Furthermore, all physiotherapeutic therapies are based on the Physiotherapeutic Diagnosis, which is used to determine the cause of the patient’s ailment.

However, it is important that our doctor is aware of our medical history so that, if the pathology necessitates it, he or she can recommend us to a physiotherapist.

3. Only injuries are treated with physiotherapy.

A fallacy that we must begin to debunk, because physiotherapy professionals are now included as another figure in the health-care organization chart in areas as diverse as pediatrics, cardiology, obstetrics, and neurology.

As a result, it is erroneous to believe that the physiotherapist’s role is limited to providing massages or strengthening muscles and joints.

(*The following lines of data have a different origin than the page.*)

(** A slot that is not [cur]'s and held a clean block before is clean still. *)
Lemma chunk_still_clean sl : slot_in sl → sl ∉ sls → slotv (view_of s) n sl ≠ 0 → slotv (view_of s) n sl ∉ dirty_blocks s →
  sl ≠ data_slot cur → (is_table sl = false ∨ cur ≤ 11 ∨ b0 ≠ 0) → slotv (view_of s2) n sl ∉ dirty_blocks s2.
Proof.
  intros Hs Hns Hnz Hcl Hne Hor Hd. rewrite chunk_slot in Hd by done.
  assert (slotv (view_of s1) n sl = slotv (view_of s) n sl) as E by (apply (gr_same _ _ _ _ chunk_grown); auto).
  apply chunk_dirty2 in Hd as [Hd|Hd].
  - apply Hne. assert (slotv (view_of s1) n sl ≠ 0) as H1 by congruence.
    by destruct (vo_inj _ (w_view s1 W1) n sl n _ Hs (data_slot_in cur ltac:(apply cur_ok; lia)) H1 Hd).
  - apply chunk_dirty in Hd as [Hd|(Hc & Hz & st & H1 & H2 & H3 & H4)]; [by rewrite E in Hd|].
    destruct Hor as [Ht|[|]]; [|lia|done]. symmetry in H3. assert (slotv (view_of s1) n sl ≠ 0) as H5 by congruence.
    destruct (vo_inj _ (w_view s1 W1) n sl n st Hs H2 H5 H3) as [_ ->]. by rewrite Ht in H1.
Qed.

Lemma chunk_working : working s2.
Proof. apply put_working; try done; [apply cur_ok; lia|]. apply chunk_clean. Qed.

Lemma chunk_ready i2 : inodes s2 !! n = Some i2 → ready s2 n i2 (cur + 1) last x.
Proof.
  intros Hi2. assert (dev s2 = dev s) as Hdev by (unfold s2; rewrite mark_block_spec by apply W1; apply M).
  assert (∀ lb sl, cur < lb ≤ last → sl ∈ path lb → slotv (view_of s2) n sl = slotv (view_of s) n sl) as Hlater.
  { intros lb sl Hlb Hp. rewrite chunk_slot by (apply (path_in lb); [apply cur_ok; lia|done]). by apply (chunk_later_slot lb). }
  constructor.
  - intros lb Hlb sl Hp. rewrite (Hlater lb) by (done || lia). rewrite (dslot_root s s2 i i2 n sl Hdev Hn Hi2).
    + apply (rd_path _ _ _ _ _ _ R lb); [lia|done].
    + apply (Hlater lb); [lia|by apply path_root].
  - intros lb Hlb. destruct (decide (slotv (view_of s) n (data_slot lb) = 0)) as [E|E].
    + rewrite (Hlater lb), E by (lia || apply path_data). apply zero_clean, chunk_working.
    + apply chunk_still_clean; [apply data_slot_in, cur_ok; lia| |done| | |left; apply data_slot_data].
      * apply (chunk_later lb); [lia|apply path_data].
      * apply (rd_clean _ _ _ _ _ _ R). lia.
      * intros Ed. apply data_slot_inj in Ed; [lia|apply cur_ok; lia..].
  - intros lb Hlb. rewrite (Hlater lb) by (lia || apply path_data). apply (rd_one _ _ _ _ _ _ R). lia.
  - intros Hx H11. rewrite (Hlater x) by (lia || apply path_data). intros Hz. pose proof (rd_tabs _ _ _ _ _ _ R ltac:(lia) H11 Hz) as Hcl.
    assert (cur ≤ 11 ∨ b0 ≠ 0) as Hc by (destruct (rd_one _ _ _ _ _ _ R cur ltac:(lia)) as [|[]]; [by left|lia|by right]).
    intros st Ht Hs Hnz. assert (st ∉ sls) as Hns.
    { destruct Hcase as [(_ & _ & ->)|[Hbz En]]; [apply not_elem_of_nil|]. destruct Hc as [Hc|]; [|done]. by eapply direct_no_table. }
    assert (slotv (view_of s2) n st = slotv (view_of s) n st) as E.
    { rewrite chunk_slot by done. apply (gr_same _ _ _ _ chunk_grown); auto. }
    rewrite E in Hnz. apply chunk_still_clean; [done|done|done|by apply Hcl| |by right].
    intros ->. by rewrite data_slot_data in Ht.
  - unfold s2. rewrite mark_block_spec by apply W1. apply chunk_free.
Qed.
End chunk.

(** ** Bytes put into a block *)

Lemma store_nth (l d : list Z) o : 0 ≤ o → o + Z.of_nat (length d) ≤ Z.of_nat (length l) → Forall is_byte l → Forall is_byte d →
  ∃ l', store_bytes l o d = Ret l' ∧ length l' = length l ∧ Forall is_byte l' ∧
    ∀ k, 0 ≤ k → nth (Z.to_nat k) l' 0 = if decide (o ≤ k < o + Z.of_nat (length d)) then nth (Z.to_nat (k - o)) d 0 else nth (Z.to_nat k) l 0.
Proof.
  intros Ho Hl Hb Hd. destruct (store_bytes_Ret l o d Ho Hl) as (l' & E & Hlen & Hk). exists l'. split; [done|]. split; [done|]. split.
  - apply Forall_lookup. intros k v Hv. rewrite Hk in Hv. destruct (decide _) in Hv; [by eapply (Forall_lookup_1 _ d)|by eapply (Forall_lookup_1 _ l)].
  - intros k Hk0. rewrite !nth_lookup, Hk. repeat case_decide; try lia. do 2 f_equal. lia.
Qed.

Lemma load_nth (l : list Z) o c : 0 ≤ o → 0 ≤ c → o + c ≤ Z.of_nat (length l) →
  ∃ d, load_bytes l o c = Ret d ∧ Z.of_nat (length d) = c ∧ (Forall is_byte l → Forall is_byte d) ∧
    ∀ k, 0 ≤ k < c → nth (Z.to_nat k) d 0 = nth (Z.to_nat (o + k)) l 0.
Proof.
  intros Ho Hc Hl. rewrite load_bytes_Ret by done. eexists. split; [done|]. split; [rewrite length_take, length_drop; lia|].
  split; [intros Hb; by apply Forall_take, Forall_drop|]. intros k Hk.
  rewrite !nth_lookup, lookup_take_lt, lookup_drop by lia. do 2 f_equal. lia.
Qed.

Lemma chunk_bounds pos left : 0 ≤ pos → 0 < left → let c := chunk_size pos left in
  0 < c ≤ left ∧ pos mod 4096 + c ≤ 4096 ∧ (c = left ∨ pos mod 4096 + c = 4096).
Proof.
  intros Hp Hl. unfold chunk_size. change BLOCK_SIZE with 4096. cbv zeta. pose proof (Z.mod_pos_bound pos 4096).
  destruct (Z.ltb_spec left (4096 - pos mod 4096)); lia.
Qed.

(** The bytes at offsets of one block. *)
Lemma in_block p pos c : 0 ≤ pos → 0 < c → pos mod 4096 + c ≤ 4096 → pos ≤ p < pos + c →
  p / 4096 = pos / 4096 ∧ p mod 4096 = pos mod 4096 + (p - pos).
Proof.
  intros. pose proof (Z.div_mod pos 4096). pose proof (Z.mod_pos_bound pos 4096). pose proof (Z.div_mod p 4096).
  assert (p / 4096 = pos / 4096) by (symmetry; apply (Z.div_unique _ _ _ (pos mod 4096 + (p - pos))); lia). lia.
Qed.

(** ** Writing *)

Section write.
Context (n : nat) (buf : list Z) (base count x : Z) (Hbytes : Forall is_byte buf) (Hbase : 0 ≤ base).
Context (Hcount : 0 ≤ count ≤ Z.of_nat (length buf)) (Hend : base + count < 2 ^ 32).
#[local] Set Default Proof Using "Hbytes Hbase Hcount Hend".
Let last := (base + count - 1) / 4096.

(** Bytes [from] to [to] of the buffer are in the file, and nothing else is different. *)
Record wrote (s : ext3) (from to : Z) (s' : ext3) : Prop := {
  wr_work : working s';
  wr_moved : moved s s';
  wr_inode : ∃ l, inodes s' = alter (with_block l) n (inodes s);
  wr_bytes : ∀ m p, 0 ≤ p < 2 ^ 32 → fbyte s' m p =
    if decide (m = n ∧ base + from ≤ p < base + to) then nth (Z.to_nat (p - base)) buf 0 else fbyte s m p }.

(** The buffer of one block: what was there, with the chunk in it. *)
Lemma chunk_buffer s i total : working s → inodes s !! n = Some i → 0 ≤ total < count → let pos := base + total in
  let b0 := slotv (view_of s) n (data_slot (pos / 4096)) in b0 ∉ dirty_blocks s →
  ∃ d l, load_bytes buf total (chunk_size pos (count - total)) = Ret d ∧
    store_bytes (if negb (b0 =? 0) then block (dev s) b0 else replicate 4096 0) (pos mod 4096) d = Ret l ∧
    length l = 4096%nat ∧ Forall is_byte l ∧
    ∀ p, 0 ≤ p → p / 4096 = pos / 4096 → nth (Z.to_nat (p mod 4096)) l 0 =
      if decide (pos ≤ p < pos + chunk_size pos (count - total)) then nth (Z.to_nat (p - base)) buf 0 else fbyte s n p.
Proof.
  intros Ws Hn Ht pos b0 Hb0. destruct (chunk_bounds pos (count - total)) as (Hc & Hle & _); [lia|lia|].
  set (c := chunk_size pos (count - total)) in *. pose proof (Z.mod_pos_bound pos 4096).
  destruct (load_nth buf total c) as (d & Ed & Hdl & Hdb & Hdk); [lia..|].
  set (l0 := if negb (b0 =? 0) then _ else _). assert (length l0 = 4096%nat ∧ Forall is_byte l0) as [Hl0 Hf0].
  { unfold l0. destruct (negb _); [by apply block_ok, Ws|]. split; [apply length_replicate|by apply Forall_replicate]. }
  destruct (store_nth l0 d (pos mod 4096)) as (l & El & Hll & Hlb & Hlk); [lia|lia|done|by apply Hdb|].
  exists d, l. split; [done|]. split; [done|]. split; [lia|]. split; [done|]. intros p Hp Hpb.
  rewrite Hlk by (by apply Z.mod_pos_bound). rewrite Hdl. pose proof (Z.div_mod p 4096). pose proof (Z.div_mod pos 4096).
  destruct (decide (pos ≤ p < pos + c)).
  - rewrite decide_True by lia. rewrite Hdk by lia. f_equal. lia.
  - rewrite decide_False by lia. rewrite fbyte_slot, Hpb. fold b0. cbv zeta. unfold l0.
    destruct (Z.eqb_spec b0 0); cbn [negb]; [|by rewrite vblk_clean]. rewrite nth_lookup.
    destruct (replicate 4096 0 !! _) as [v|] eqn:E; [|done]. by apply lookup_replicate in E as [-> _].
Qed.

(** One iteration. *)
Lemma write_step fuel s i total : working s → inodes s !! n = Some i → 0 ≤ total < count → let pos := base + total in
  ready s n i (pos / 4096) last x → let c := chunk_size pos (count - total) in
  ∃ s', write_loop (S fuel) (Z.of_nat n + 1) base buf total count s = write_loop fuel (Z.of_nat n + 1) base buf (total + c) count s' ∧
    wrote s total (total + c) s' ∧ ∀ i', inodes s' !! n = Some i' → ready s' n i' (pos / 4096 + 1) last x.
Proof.
  intros Ws Hn Ht pos R c. set (cur := pos / 4096) in *.
  assert (0 ≤ cur ≤ last) as H0 by (split; [apply Z.div_pos; lia|apply Z.div_le_mono; lia]).
  assert (last < 2 ^ 20) as Hlast by (apply Z.div_lt_upper_bound; lia). assert (lb_ok cur) as Hcur by (unfold lb_ok; lia).
  destruct (chunk_ensure s Ws n i Hn cur last x H0 Hlast R) as (s1 & sls & Ee & Hb & W1 & M & Hcase).
  destruct (ready_dslot s Ws n i Hn cur last x H0 Hlast R cur ltac:(lia)) as [Hd Ed].
  pose proof (chunk_clean s Ws n i Hn cur last x H0 Hlast R s1 sls W1 M Hb Hcase) as Hcl.
  destruct (vo_used _ (w_view s1 W1) n _ (data_slot_in cur Hcur) Hb) as [Hdb _].
  destruct (chunk_buffer s i total Ws Hn Ht) as (d & l & El & Es & Hll & Hlb & Hlk); [exact (rd_clean _ _ _ _ _ _ R cur ltac:(lia))|].
  fold pos cur c in El, Es, Hlk. pose proof (Ext3Write.chunk_inode s Ws n i Hn cur last x H0 Hlast R s1 sls W1 M Hb Hcase) as [li Hli].
  set (b := slotv (view_of s1) n (data_slot cur)) in *. set (s2 := ext3_mark_block_dirty b (Owned l) s1).
  exists s2. split; [|split].
  - cbn [write_loop]. destruct (Z.ltb_spec total count); [|lia]. cbn [negb]. change BLOCK_SIZE with 4096.
    rewrite u32_small by (unfold is_u32, U32; lia). fold pos c. fold cur. rewrite (get_inode_Ret s n i Hn), bind_ret.
    rewrite get_block_spec, bind_ret by (done || apply Ws || exact (ino_ok s Ws n i Hn)). cbv beta iota. rewrite Ee, bind_ret. cbv beta iota.
    destruct (Z.eqb_spec b 0); [done|]. unfold kalloc. rewrite (w_ans s1 W1). cbn [negb]. rewrite El, bind_ret, Ed.
    rewrite data_lba by done. destruct (data_block_u32 b Hdb) as [-> _].
    replace (raw_read (dev s1) (8 * b) (4096 / FDC_SECTOR_SIZE)) with (block (dev s) b) by (unfold block; by rewrite (mv_dev _ _ M)).
    replace (if negb (slotv (view_of s) n (data_slot cur) =? 0) then block (dev s) b else replicate 4096 0) with
      (if negb (slotv (view_of s) n (data_slot cur) =? 0) then block (dev s) (slotv (view_of s) n (data_slot cur)) else replicate 4096 0).
    + rewrite Es, bind_ret. done.
    + destruct Hcase as [(Hnz & -> & _)|[-> _]]; done.
  - constructor.
    + apply (chunk_working s Ws n i Hn cur last x H0 Hlast R s1 sls W1 M Hb Hcase l Hll Hlb).
    + etrans; [exact M|]. apply moved_block, W1.
    + exists li. unfold s2. by rewrite mark_block_spec by apply W1.
    + intros m p Hp. unfold s2. assert (lb_ok (p / 4096)) as Hpb by (split; [apply Z.div_pos; lia|apply Z.div_lt_upper_bound; lia]).
      unfold b. rewrite (put_fbyte s1 W1 n cur Hcur l Hll Hlb Hb Hcl m p Hpb). destruct (chunk_bounds pos (count - total)) as (Hc & Hle & _); [lia|lia|].
      case_decide as E.
      * injection E as -> Epb. rewrite Hlk by (done || lia). unfold pos. destruct (decide (base + total ≤ p < base + total + c)).
        -- by rewrite decide_True by lia.
        -- rewrite decide_False by lia. done.
      * replace (fbyte s1 m p) with (fbyte s m p).
        -- rewrite decide_False; [done|]. intros [-> Hr]. apply E. f_equal. apply (in_block p pos c); lia.
        -- destruct Hcase as [(_ & -> & _)|[_ En]]; [done|]. symmetry. by eapply ensured_fbyte.
  - apply (chunk_ready s Ws n i Hn cur last x H0 Hlast R s1 sls W1 M Hb Hcase l Hll Hlb).
Qed.

Lemma wrote_trans s a b c s1 s2 : wrote s a b s1 → wrote s1 b c s2 → a ≤ b ≤ c → wrote s a c s2.
Proof.
  intros [A1 A2 [l1 A3] A4] [B1 B2 [l2 B3] B4] Hab. constructor; [done|by etrans| |].
  - exists l2. rewrite B3, A3. apply list_eq. intros j. destruct (decide (j = n)) as [->|]; [|by rewrite !list_lookup_alter_ne].
    rewrite !list_lookup_alter_eq. by destruct (inodes s !! n).
  - intros m p Hp. rewrite B4, A4 by done. repeat case_decide; (done || lia).
Qed.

4. When it hurts, treatments work.

This is a fallacy, because the goal of physiotherapy is to relieve pain rather than to cause new discomfort in the body.

Many specialists wish to dispel this notion since the intensity of the effort, as measured by the amount of difficulty or agony it creates, has no bearing on the outcome.

This isn’t to say that some physiotherapeutic treatments don’t induce pain; it only means that experts shouldn’t use it as a metric for how intense a session is.

It is recommended that persons suffering from severe pain consult a physiotherapist so that he or she can assist them and provide them with the necessary guidelines based on their pathology.

5. Rehabilitation is only for those who have had surgery.

Incorrect. The role of the physiotherapist is critical in preventing injuries and, in many cases, delaying the need for surgery.

However, if delaying the operation is no longer an option, the physiotherapist can intervene prior to the procedure to decrease the physical toll of hospitalization.

As you can see, it is critical to publicize the profession in order to change society’s perception of physiotherapists.

What is the best way to accomplish this?

Demonstrating that we are experts in any of the physiotherapy branches through various physiotherapy courses, experts, or postgraduate courses that will help us increase our reputation.